(** * p2p_rust: the chat front end (src/App.vue) and the node contract it drives

    The development has two layers.

    - [Js] and [App] embed the script of [src/App.vue]: JavaScript strings
      as lists of UTF-16 code units, JSON-like values, the component's
      reactive state, and each handler as a function on that state that
      threads the backend through an abstract [Runtime] and records what
      it does in a trace.  An [await] is run to completion: what the user
      or the backend does while a call is pending is a separate action,
      before or after.  [formatTime], the markup and the styles only render
      and are left out.
    - [Node] is the peer-to-peer node behind the five commands.  Its code
      is not part of the front end; it is written down from the
      specification (sections 3, 4, 6 and 7).
    - [Offline] and [Wired] are two worlds for the component to run in:
      no backend at all, and the node of [Node].

    Definitions come first, the theorems follow. *)

From Stdlib Require Import ZArith NArith Ascii String List Lia.
From stdpp Require Import base option list gmap sets.

Local Open Scope Z_scope.

(** ** JavaScript values used by the component *)

Module Js.

(** A JavaScript string is a sequence of 16-bit code units. *)
Definition code_unit := N.
Definition jsstring := list code_unit.

(** An ASCII literal of the source, as code units. *)
Definition lit (s : string) : jsstring :=
  map N_of_ascii (list_ascii_of_string s).

(** [s.length] *)
Definition js_length (s : jsstring) : Z := Z.of_nat (length s).

(** [a + b] on two strings. *)
Definition concat (a b : jsstring) : jsstring := a ++ b.

(** ECMAScript WhiteSpace and LineTerminator code points, the ones
    [String.prototype.trim] strips.  All of them are in the basic
    multilingual plane, so each is one code unit. *)
Definition is_white_space (c : code_unit) : bool :=
  ((c =? 0x0009) || (c =? 0x000B) || (c =? 0x000C) || (c =? 0x0020)
   || (c =? 0x00A0) || (c =? 0x1680)
   || ((0x2000 <=? c) && (c <=? 0x200A))
   || (c =? 0x202F) || (c =? 0x205F) || (c =? 0x3000) || (c =? 0xFEFF))%N.

Definition is_line_terminator (c : code_unit) : bool :=
  ((c =? 0x000A) || (c =? 0x000D) || (c =? 0x2028) || (c =? 0x2029))%N.

Definition is_trimmed (c : code_unit) : bool :=
  is_white_space c || is_line_terminator c.

Fixpoint trim_start (s : jsstring) : jsstring :=
  match s with
  | [] => []
  | c :: s' => if is_trimmed c then trim_start s' else s
  end.

Definition trim_end (s : jsstring) : jsstring :=
  rev (trim_start (rev s)).

(** [s.trim()] *)
Definition trim (s : jsstring) : jsstring := trim_end (trim_start s).

(** ToBoolean on a string: only the empty string is falsy. *)
Definition truthy (s : jsstring) : bool :=
  match s with [] => false | _ :: _ => true end.

(** [s.substring(start, end)]: both indices are clamped to [0, length],
    and swapped when start is the larger one.  A missing [end] is the
    length. *)
Definition clamp (len i : Z) : Z := Z.min (Z.max i 0) len.

Definition substring (s : jsstring) (start : Z) (end_ : option Z) : jsstring :=
  let len := js_length s in
  let final_start := clamp len start in
  let final_end := clamp len (default len end_) in
  let from := Z.min final_start final_end in
  let to := Z.max final_start final_end in
  take (Z.to_nat (to - from)) (drop (Z.to_nat from) s).

(** The values that cross the command boundary are JSON values; numbers
    do not occur in this contract and are left out. *)
#[warnings="-register-all"]
Inductive JsVal :=
  | JUndefined
  | JNull
  | JBool (b : bool)
  | JStr (s : jsstring)
  | JArr (items : list JsVal)
  | JObj (props : list (jsstring * JsVal)).

(** Property read [o.k] on an object given by its entries in source
    order: a later entry for the same key replaces an earlier one. *)
Definition lookup_prop (k : jsstring) (props : list (jsstring * JsVal)) : JsVal :=
  fold_left (fun found kv => if decide (k = kv.1) then kv.2 else found)
    props JUndefined.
____
§ How to complete this task
Lines holding "backend" are the ones to copy; find all of them in the listing.

§ Written reply
      threads the backend through an abstract [Runtime] and records what
      or the backend does while a call is pending is a separate action,
      no backend at all, and the node of [Node].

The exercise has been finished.